Entenda o que são mercados preditivos
Os chamados mercados preditivos funcionam como sistemas de negociação baseados em previsões de eventos futuros. Nesses ambientes, usuários compram e vendem contratos financeiros atrelados a resultados específicos, como a ocorrência ou não de determinado fato.
Caso o evento previsto se concretize, há retorno financeiro ao participante; caso contrário, ocorre perda do valor investido. Esses contratos são classificados como derivativos financeiros, embora, segundo o governo, operassem sem regulamentação adequada no Brasil.
De acordo com o Ministério da Fazenda, a legislação vigente permite apenas apostas esportivas regulamentadas e jogos online autorizados, o que exclui plataformas baseadas em previsões amplas de acontecimentos.
Base legal e atuação dos órgãos reguladores
A decisão de bloqueio foi fundamentada em resolução do Conselho Monetário Nacional, que busca fechar lacunas regulatórias e impedir a expansão desse modelo de negócio sem supervisão.
A execução da medida ficou a cargo da Anatel, responsável por retirar do ar os serviços identificados. O governo afirma que o setor operou sem controle entre 2018 e 2022, período citado como referência para o crescimento dessas plataformas no país.
A iniciativa também envolve articulação entre diferentes órgãos federais, com foco na definição de regras mais claras para atividades digitais com impacto financeiro.
Impactos e justificativas da medida
Segundo Dario Durigan, o bloqueio tem como objetivo proteger a poupança popular e evitar o aumento do endividamento, especialmente entre usuários que poderiam assumir riscos financeiros elevados em plataformas não regulamentadas.
A ministra da Casa Civil, Miriam Belchior, afirmou que a medida busca impedir a consolidação de um novo mercado de apostas sem controle. Para o governo, a ausência de regulamentação poderia gerar riscos econômicos e sociais relevantes.
A decisão também está alinhada a políticas públicas voltadas à redução do endividamento de famílias, pequenas empresas e outros grupos, evitando a adesão a mecanismos considerados de alto risco.

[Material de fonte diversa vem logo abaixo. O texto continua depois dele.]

(* ===== verification/Prelude.v ===== *)
(** * VectorCore SGW: verification development

    VectorCore SGW is an LTE serving gateway in Go, split into a control plane
    (SGW-C) and a user plane (SGW-U).  The SGW-C speaks GTPv2-C to the MME (S11) and
    to the PDN gateway (S5/S8), keeps one session per PDN connection with its bearers,
    and programs the SGW-U over PFCP (Sxa).  The SGW-U keeps the rules of each session
    and relays G-PDUs between eNB and PGW, either in user space or in an XDP program
    whose forwarding map it fills.  This library is a shallow embedding of that code
    and of its properties; every file names the Go files it follows.

    ** Layout

    Foundations: [Prelude] (record update, tactics, hint databases, list, option, map and
    machine-integer lemmas), [GoLib] and [GoText] (what the code uses of the Go language and
    its standard library: [range] over strings, [netip.Addr], host-port texts, formatting,
    case and trimming of texts).

    Configuration and programs:
    - [SgwcConfig], [SgwuConfig]: internal/config/{sgwc,sgwu}/{config,validate}.go;
    - [SgwuMain]: cmd/vectorcore-sgw-u, with pfcpserver.New, the loading of the fast path
      (dataplane/bpf/loader.go) and the socket group (sgwu/gtpu/group.go);
    - [SgwcMain]: cmd/vectorcore-sgw-c, with sessioncheckpoint/status.go.

    Wire protocols:
    - [Gtpv2Ie], [Gtpv2Message], [Gtpv2Procedures]: internal/gtpv2/ie/ie.go,
      internal/gtpv2/message/*.go;
    - [PfcpIe], [PfcpMessage]: internal/pfcp/ie/ie.go, internal/pfcp/message/message.go;
    - [Gtpu]: internal/sgwu/gtpu/header.go and ie.go.

    Transactions:
    - [Gtpv2Transport]: internal/gtpv2/transport/transport.go;
    - [PfcpTransport]: internal/pfcp/transport/transport.go;
    - [Collision]: internal/sgwc/collision/collision.go, the tracker of concurrent
      procedures of one session.

    SGW-C state:
    - [Bearer], [Checkpoint], [SessionData]: the records of internal/sgwc/bearer,
      sessioncheckpoint/store.go and session/{session,snapshot,checkpoint}.go;
    - [Session], [SessionManager], [SessionRestore]: the methods of a session, the store
      with its indexes, and the rebuilding of both after a restart
      (session/{session,manager,restore}.go);
    - [CheckpointWriter]: sessioncheckpoint/writer.go, the asynchronous sink;
    - [Teid]: teid/allocator.go and recovery/recovery.go.

    SGW-C towards the SGW-U:
    - [PfcpClient]: internal/sgwc/pfcpclient/client.go, peers, their supervision and the
      session procedures;
    - [S11Pfcp]: the PFCP helpers of internal/sgwc/s11/handler.go;
    - [Sxa]: both ends together, [PfcpClient] against [PfcpServer] and [Forwarder].

    SGW-C peers and policies:
    - [PeerHealth]: internal/sgwc/peerhealth/{peerhealth,prober}.go, the table of MMEs and
      gateways with its Echo supervision;
    - [PgwFailure]: internal/sgwc/pgwfailure/handler.go, the listener of that table that
      marks the sessions of a gateway;
    - [DdnControl]: internal/sgwc/ddncontrol/state.go, rate limits of downlink data
      notifications;
    - [PolicyReason]: internal/sgwc/policyreason/reason.go, the names of policy rules.

    SGW-C procedures, as effectful programs:
    - [Effects]: a state monad with panics, its weakest-precondition rules and the
      [keeps] rules for what a program never changes; [SgwcIo]: the surroundings of a
      handler (class [Environment]) and the trace of what it sends;
    - [S5c]: internal/sgwc/s5c/client.go, the client of the gateway;
    - [Sha256], [CreateBearerTxn]: the hash and the tables behind the Create Bearer
      transactions of s11/bearer_handler.go;
    - [S11]: the handler object, its world ([S11.World]) and the steps all procedures use
      (s11/collision.go included); [S11Relay], [S11Create], [S11Session], [S11Bearer],
      [S11Ddn]: the procedures of s11/handler.go and s11/bearer_handler.go;
    - [S11Frames], [S11Answers], [S11Registry]: what each procedure leaves alone, how it
      answers, and what its answer says about the registered sessions;
      [S11Manager]: what each step does to the session manager;
      [S11Example]: a concrete network whose SGW-U is [PfcpServer], used by the witnesses.

    SGW-C background work, over the same world:
    - [IdleDownlink]: internal/sgwc/idledownlink/handler.go, the reports of the SGW-U;
    - [BearerInactivity]: internal/sgwc/bearerinactivity/*.go, the clean-up of idle bearers;
    - [MmeRestoration], [MmeRestart]: internal/sgwc/mmerestoration/handler.go, and what the
      restart of an MME does to the sessions;
    - [PfcpReconcile]: session/{reconcile,repair,manager_snapshot}.go.

    SGW-U state:
    - [SgwuStore]: internal/sgwu/session/store.go;
    - [PfcpServer], [PfcpServerRules], [PfcpServerSpec], [PfcpServerStops]:
      internal/sgwu/pfcpserver/server.go, its rule transformations, its abstract
      specification and where it can stop the process;
    - [Forwarder], [PathProber]: internal/sgwu/gtpu/{forwarder,path_prober}.go;
    - [Compiler]: internal/dataplane/bpf/{compiler,loader}.go and the decision the XDP
      program of ebpf/ takes on a map entry.

    A GTPv2-C request reaches [S11Ddn.handle] (from an MME) or [S11Bearer.HandleS5CInbound]
    (from a gateway).  Its program runs over one [S11.World]: the handler's own tables, the
    [SessionManager] with the [Session]s and their [Collision] trackers, the [S5c] and
    [PfcpClient] clients, the [PeerHealth] table, and the surroundings.  Changes of a peer's
    state are told to [PgwFailure] and [MmeRestoration], the loss of an SGW-U to the
    callbacks of [SgwcMain]; all of them change sessions of the same manager.
    [IdleDownlink] and [MmeRestoration] wake subscribers through [S11Ddn], within what
    [DdnControl] allows.

    A datagram from a peer goes through a transport ([Gtpv2Transport.Listen],
    [PfcpTransport.dispatch]), is parsed ([Parse], then the typed parser), and changes a
    store ([SessionManager], or [SgwuStore] through [PfcpServer.handle]).  Each change of
    an SGW-C session is handed to the checkpoint sink ([SessionData.checkpoint]), which is
    the [CheckpointWriter]; [SessionRestore] reads back what it wrote.  Each change of
    an SGW-U session is handed to the dataplane ([Compiler.UpdateSession]), and a G-PDU is
    treated according to the same rules by [Forwarder.handleGPDU] and by
    [Compiler.xdp_verdict].

    ** Conventions

    A Go function is a function on its receiver's record and its arguments, returning the
    results with the new record; a critical section is one such function, and goroutines
    are interleavings of critical sections (step relations in [Gtpv2Transport],
    [PfcpTransport]; lists of operations elsewhere).  Shared objects (session pointers,
    peer records) are locations in a heap, so that aliasing is kept.  Panics are [None]
    or a constructor of the result type, errors are values of a sum type.  Sized
    integers are [Z] with the wrap-around written out; an octet is a [Z] below 256; a
    slice is a [list].  What the code gets from outside the process is an argument: the
    clock, random words, map iteration orders, addresses of new objects, the outcome of
    socket, file and kernel-map calls.

    ** What the theorems show

    - PFCP at the SGW-U: every datagram takes the server by one step of an abstract
      specification and keeps it consistent ([handle_refines]); establishment and
      modification are transactions; the association keeps its peers; the one datagram
      that makes a handler panic ([handle_stops]); values, messages and typed parsers
      ([value_codecs], [wire_roundtrip], [typed_parsers], [datagram_handling]).
    - The rule compiler: the forwarding map after any pattern of failing map calls
      ([compiled_rules]), what stays behind ([stale_rules]), and the agreement of both
      forwarding paths ([paths_agree]).
    - Both planes together: the set-up of a default bearer through the client, the server
      and the forwarder ([default_bearer_path]), what an SGW-C restart leaves behind
      ([restart_strands_sessions]); the client's supervision of its peers and its choice
      among them ([peer_supervision], [SelectPeer_round_robin]).
    - The S11 procedures: every request of an MME is answered at most once, to its
      sender, by the response of its type and sequence number, and the requests that
      must be answered are ([request_answered_once]).  Create Session registers one
      active session and accepts, or nothing and refuses ([create_session_all_or_nothing]);
      Delete Session accepts exactly when the session is gone ([delete_session_told]).
    - Peers: the table over any sequence of operations ([peer_history]), the gateway
      records and sessions that follow it ([failure_follows_peers]), and the bound on the
      notifications one MME is sent ([token_bucket]).
    - Loss and recovery: the restart of an MME releases only what its policy gives up, and
      only with the gateway's word ([restart_releases_only_given_up]); its queue of delayed
      notifications stays bounded ([delayed_queue_bounded]); the loss of an SGW-U reaches
      exactly the sessions bound to it ([peer_loss_reaches_sessions]); reconciliation
      judges every session once ([reconciliation_judges_sessions]).
    - Background work: a report wakes a subscriber only when session, policies, throttle
      and notification control want it ([report_wakes_when_wanted]); a scan removes only
      bearers whose time has passed ([scan_removes_expired]).
    - Configuration: validation decides a declarative condition ([Validate_iff],
      [sgwu_Validate_accepts]); the parameters the program computes are the configured ones
      ([runtime_parameters]); a valid configuration starts an SGW-U that meets the
      hypotheses of the server's theorems ([gateway_starts]); one socket for both GTP-C
      interfaces loses one message of the gateway ([control_dispatch]).
    - GTP-U: header coding, the fate of every G-PDU, path supervision, both SEID indexes.
    - GTPv2-C: the IE grammar, identifiers, messages, framing, typed procedures, and the
      transaction layer (at most one delivery, exclusive handlers, retransmissions).
    - SGW-C: index consistency of the manager, creation and deletion, the session life
      cycle, rule ids, checkpoints at every step, restoration as the inverse of the
      snapshot, and the collision tracker's admission and invariant.

    ** Fuel

    Recursion that consumes a byte list is given the length of that list as fuel (each
    step consumes at least one octet, so the fuel is never what ends it; the lemmas named
    [_loop_fuel] or the completeness direction of the round trips say so).  The
    allocators draw from a stream; their bound is the number of draws, and the theorems
    say that the first free draw is returned.  The send loops have N3-REQUESTS + 1 rounds,
    as in the code.

    ** Not modelled, and why

    - Sockets, the socket option behind DSCP marking, signal handling, goroutine start and
      stop, logging, Prometheus metrics, the management API (it renders the state as JSON)
      and the command-line client that calls it: input and output only.
    - The SQLite backend and the JSON coding of snapshots: calls of a database driver and
      of encoding/json.  The [Store] interface they implement is a class with laws
      ([CheckpointWriter.SessionStore]).
    - YAML unmarshalling (an argument of the two [Load] functions), command-line flags and
      the order of the shutdown.
    - Interleaving of S11 handlers: a handler runs to its end before the next one starts,
      except that the answers it waits for come from an [Environment] with state of its
      own; [removeBearerRulesAndState] of s11/bearer_handler.go has no caller.
    - The header rewriting the XDP program does in C, and the read-out of its statistics. *)

From Stdlib Require Export ZArith Lia Ascii String.
From stdpp Require Export base gmap list strings numbers fin_maps.
#[export] Set Default Goal Selector "!".

(** ** Record update

    [Eta R] rebuilds a record from its projections; [FieldUpdate p] is derived
    from it for every projection [p], so that [r <| p := v |>] is the Go field
    assignment [r.p = v] in state-passing style. *)

Class Eta (R : Type) := eta_rebuild : R -> R.
Class FieldUpdate {R F : Type} (proj : R -> F) := field_update : F -> R -> R.
#[global] Hint Mode FieldUpdate - - + : typeclass_instances.

Ltac derive_field_update :=
  lazymatch goal with
  | |- @FieldUpdate ?R ?F ?proj =>
      let v := fresh "v" in
      let r := fresh "r" in
      intros v r;
      let inst := constr:(_ : Eta R) in
      let hd := lazymatch inst with ?h => h end in
      let whole := eval unfold hd in (hd r) in
      let whole := eval cbv beta in whole in
      let abstracted := eval pattern (proj r) in whole in
      lazymatch abstracted with
      | ?ctx _ => let t := eval cbv beta in (ctx v) in exact t
      end
  end.

#[export] Hint Extern 1 (FieldUpdate _) => derive_field_update : typeclass_instances.

Declare Scope sgw_scope.
Delimit Scope sgw_scope with sgw.

Notation "r <| p := v |>" := (field_update (proj := p) v r)
  (at level 1, left associativity, p at level 0, v at level 200,
   format "r  <| p  :=  v |>") : sgw_scope.

Open Scope sgw_scope.
Open Scope Z_scope.

(** ** Fallible code: Go's [(value, error)] results *)

Inductive result (E A : Type) : Type :=
| Ok (a : A)
| Err (e : E).
Arguments Ok {E A} a.
Arguments Err {E A} e.

Definition rbind {E A B} (r : result E A) (k : A -> result E B) : result E B :=
  match r with Ok a => k a | Err e => Err e end.

Notation "'let?' x := r 'in' k" := (rbind r (fun x => k))
  (at level 10, x pattern, r at level 100, k at level 200)
  : sgw_scope.

Definition is_Ok {E A} (r : result E A) : Prop := exists a, r = Ok a.

(** Raise an error unless the guard holds: [if !c { return err }]. *)
Definition guard {E} (c : bool) (e : E) : result E unit :=
  if c then Ok tt else Err e.

(** ** Machine integers

    A [w]-bit Go integer is a [Z]; every conversion and every operation that can
    leave the range is followed by the wrap of its width. *)

Definition uN (w : Z) (z : Z) : Z := z mod 2 ^ w.
Abbreviation u8 := (uN 8).
Abbreviation u16 := (uN 16).
Abbreviation u32 := (uN 32).
Abbreviation u64 := (uN 64).
Definition i64 (z : Z) : Z := (z + 2 ^ 63) mod 2 ^ 64 - 2 ^ 63.

Definition in_u (w z : Z) : Prop := 0 <= z < 2 ^ w.
#[export] Instance in_u_dec w z : Decision (in_u w z) := and_dec _ _.

(** A byte, a well-formed byte string. *)
Abbreviation is_byte := (in_u 8).
Abbreviation bytes := (list Z).
Definition bytes_ok (l : bytes) : Prop := Forall is_byte l.
#[export] Instance bytes_ok_dec l : Decision (bytes_ok l).
Proof. unfold bytes_ok. apply Forall_dec. intros x. apply in_u_dec. Defined.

Regulação de apostas e próximos passos
O governo reforçou que o marco regulatório brasileiro permite apenas atividades específicas no setor de apostas. Eventos esportivos reais e jogos online regulamentados continuam autorizados, desde que cumpram exigências legais.
A expectativa é de que novas medidas possam ser adotadas para ampliar a fiscalização e evitar o surgimento de serviços semelhantes fora das normas estabelecidas.
O tema deve seguir em discussão no âmbito regulatório, com foco na adaptação das leis às novas dinâmicas do ambiente digital e financeiro.
*Com informações da Agência Brasil.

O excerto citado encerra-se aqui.